(** X25: in the Delete flow a reply to the listing is first stored as
    the event name and only then read as a number.  A number that is out
    of range is answered with the request to try again, but by then it
    has become the event name of the record and no field is awaited any
    more; the listing stays in the session.  A following message that is
    not a number is therefore not read as a name: the executor runs on
    the record that names the number. *)
Theorem invalid_event_number_becomes_the_event_name (user_input next_input : string)
    (data : FieldDict) (deletable_events : list Deletable) (w : World) :
  s_data (session w) = Some data ->
  s_waiting_for (session w) = Some "event_name" ->
  s_deletable_events (session w) = Some deletable_events ->
  Str.isdigit user_input = true ->
  Str.strip user_input = user_input ->
  Str.int user_input < 1 \/ Z.of_nat (length deletable_events) < Str.int user_input ->
  Str.isdigit next_input = false ->
  let data' := <["event_name" := Some user_input]> data in
  let w' := mkWorld (set_waiting_for None (set_data (Some data') (session w))) (trace w) in
  delete_flow env user_input w = (Ok ReplyInvalidEventNumber, w') /\
  delete_flow env next_input w' = delete_execute env data' w'.
Proof.
  intros Hdata Hwait Hlist Hdigit Hstrip Hrange Hnext data' w'.
  assert (Str.truthy user_input = true) as Htruthy.
  { unfold Str.isdigit in Hdigit. apply andb_true_iff in Hdigit as [H _].
    by unfold Str.truthy. }
  assert (field_missing data' "event_name" = false) as Hpresent.
  { unfold field_missing, data'. rewrite lookup_insert_eq. simpl. by rewrite Htruthy. }
  split.
  - unfold delete_flow, bind at 1, session_data, bind at 1, get_session.
    rewrite Hdata. unfold ret at 1, bind at 1. rewrite Hwait.
    rewrite bool_decide_eq_true_2 by done. rewrite Hstrip, Htruthy.
    unfold bind at 1, bind at 1, modify_session, ret at 1. fold data'.
    rewrite Hpresent. unfold bind at 1, select_by_number, bind at 1. simpl.
    rewrite Hlist, Hdigit.
    destruct (_ && _) eqn:Ein; [| done].
    apply andb_true_iff in Ein as [H1%Z.leb_le H2%Z.ltb_lt]. lia.
  - unfold delete_flow, bind at 1, session_data, bind at 1, get_session. subst w'. simpl.
    unfold ret at 1, bind at 1. simpl.
    unfold bind at 1, ret at 1. rewrite Hpresent.
    unfold bind at 1, select_by_number, bind at 1. simpl.
    destruct (s_deletable_events _); [| done]. by rewrite Hnext.
Qed.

┄┄┄┄┄┄

■ EXERCISE OBJECTIVE
Could you retype exactly the lines above, starting at the line that contains "unfold field_missing, data'." and ending at the line that contains "unfold bind at 1, bind", and nothing more?

■ ANSWER TO THE PROBLEM
  { unfold field_missing, data'. rewrite lookup_insert_eq. simpl. by rewrite Htruthy. }
  split.
  - unfold delete_flow, bind at 1, session_data, bind at 1, get_session.
    rewrite Hdata. unfold ret at 1, bind at 1. rewrite Hwait.
    rewrite bool_decide_eq_true_2 by done. rewrite Hstrip, Htruthy.
    unfold bind at 1, bind at 1, modify_session, ret at 1. fold data'.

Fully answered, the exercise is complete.